───── Provided information ─────

Lemma string_lt_trans a b c : string_lt a b -> string_lt b c -> string_lt a c.
Proof.
  unfold string_lt. revert b c.
  induction a as [|x a IH]; intros [|y b] [|z c]; cbn; try discriminate; try reflexivity.
  destruct (Ascii.compare x y) eqn:Exy; try discriminate.
  - apply Ascii.compare_eq_iff in Exy. subst y.
    destruct (Ascii.compare x z) eqn:Exz; try discriminate; [apply IH | reflexivity].
  - intros _. destruct (Ascii.compare y z) eqn:Eyz; try discriminate.
    + apply Ascii.compare_eq_iff in Eyz. subst z. rewrite Exy. reflexivity.
    + rewrite (ascii_lt_trans _ _ _ Exy Eyz). reflexivity.
Qed.

Lemma insert_sorted_In x y l : In x (insert_sorted y l) <-> x = y \/ In x l.
Proof.
  induction l as [|z l IH]; cbn.
  - split; [intros [->|[]]|intros [->|[]]]; auto.
  - destruct (String.compare y z) eqn:E; cbn.
    + apply String.compare_eq_iff in E. subst. split; [auto|]. intros [->|Hin]; auto.
    + split; [intros [->|Hin]|intros [->|Hin]]; auto.
    + rewrite IH. split; [intros [->|[->|Hin]]|intros [->|[->|Hin]]]; auto.
Qed.

Lemma sorted_set_In x l : In x (sorted_set l) <-> In x l.
Proof.
  induction l as [|y l IH]; cbn; [reflexivity|].
  rewrite insert_sorted_In, IH. split; intros [->|Hin]; auto.
Qed.

Lemma insert_sorted_ascending x l : ascending l -> ascending (insert_sorted x l).
Proof.
  induction l as [|y l IH]; cbn.
  - intros _. split; [constructor | exact I].
  - intros [Hy Hl]. destruct (String.compare x y) eqn:E; cbn.
    + split; assumption.
    + split; [|split; assumption]. constructor; [exact E|].
      eapply Forall_impl; [|exact Hy]. intros z Hz. eapply string_lt_trans; [exact E | exact Hz].
    + split; [|apply IH, Hl].
      apply Forall_forall. intros z Hz. apply insert_sorted_In in Hz.
      destruct Hz as [->|Hz].
      * unfold string_lt. rewrite String.compare_antisym, E. reflexivity.
      * rewrite Forall_forall in Hy. apply Hy, Hz.
Qed.

Lemma sorted_set_ascending l : ascending (sorted_set l).
Proof. induction l as [|x l IH]; cbn; [exact I | apply insert_sorted_ascending, IH]. Qed.

Lemma ascending_NoDup l : ascending l -> NoDup l.
Proof.
  induction l as [|x l IH]; cbn; [intros _; apply NoDup_nil_2|].
  intros [Hx Hl]. apply list.NoDup_cons. split; [|apply IH, Hl].
  intros Hin. rewrite Forall_forall in Hx. apply (string_lt_irrefl x), Hx, list_elem_of_In, Hin.
Qed.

─────

§ Exercise objective:
Output the entire listing exactly, including each line.

§ Written answer:
Lemma string_lt_trans a b c : string_lt a b -> string_lt b c -> string_lt a c.
Proof.
  unfold string_lt. revert b c.
  induction a as [|x a IH]; intros [|y b] [|z c]; cbn; try discriminate; try reflexivity.
  destruct (Ascii.compare x y) eqn:Exy; try discriminate.
  - apply Ascii.compare_eq_iff in Exy. subst y.
    destruct (Ascii.compare x z) eqn:Exz; try discriminate; [apply IH | reflexivity].
  - intros _. destruct (Ascii.compare y z) eqn:Eyz; try discriminate.
    + apply Ascii.compare_eq_iff in Eyz. subst z. rewrite Exy. reflexivity.
    + rewrite (ascii_lt_trans _ _ _ Exy Eyz). reflexivity.
Qed.

Lemma insert_sorted_In x y l : In x (insert_sorted y l) <-> x = y \/ In x l.
Proof.
  induction l as [|z l IH]; cbn.
  - split; [intros [->|[]]|intros [->|[]]]; auto.
  - destruct (String.compare y z) eqn:E; cbn.
    + apply String.compare_eq_iff in E. subst. split; [auto|]. intros [->|Hin]; auto.
    + split; [intros [->|Hin]|intros [->|Hin]]; auto.
    + rewrite IH. split; [intros [->|[->|Hin]]|intros [->|[->|Hin]]]; auto.
Qed.

Lemma sorted_set_In x l : In x (sorted_set l) <-> In x l.
Proof.
  induction l as [|y l IH]; cbn; [reflexivity|].
  rewrite insert_sorted_In, IH. split; intros [->|Hin]; auto.
Qed.

Lemma insert_sorted_ascending x l : ascending l -> ascending (insert_sorted x l).
Proof.
  induction l as [|y l IH]; cbn.
  - intros _. split; [constructor | exact I].
  - intros [Hy Hl]. destruct (String.compare x y) eqn:E; cbn.
    + split; assumption.
    + split; [|split; assumption]. constructor; [exact E|].
      eapply Forall_impl; [|exact Hy]. intros z Hz. eapply string_lt_trans; [exact E | exact Hz].
    + split; [|apply IH, Hl].
      apply Forall_forall. intros z Hz. apply insert_sorted_In in Hz.
      destruct Hz as [->|Hz].
      * unfold string_lt. rewrite String.compare_antisym, E. reflexivity.
      * rewrite Forall_forall in Hy. apply Hy, Hz.
Qed.

Lemma sorted_set_ascending l : ascending (sorted_set l).
Proof. induction l as [|x l IH]; cbn; [exact I | apply insert_sorted_ascending, IH]. Qed.

Lemma ascending_NoDup l : ascending l -> NoDup l.
Proof.
  induction l as [|x l IH]; cbn; [intros _; apply NoDup_nil_2|].
  intros [Hx Hl]. apply list.NoDup_cons. split; [|apply IH, Hl].
  intros Hin. rewrite Forall_forall in Hx. apply (string_lt_irrefl x), Hx, list_elem_of_In, Hin.
Qed.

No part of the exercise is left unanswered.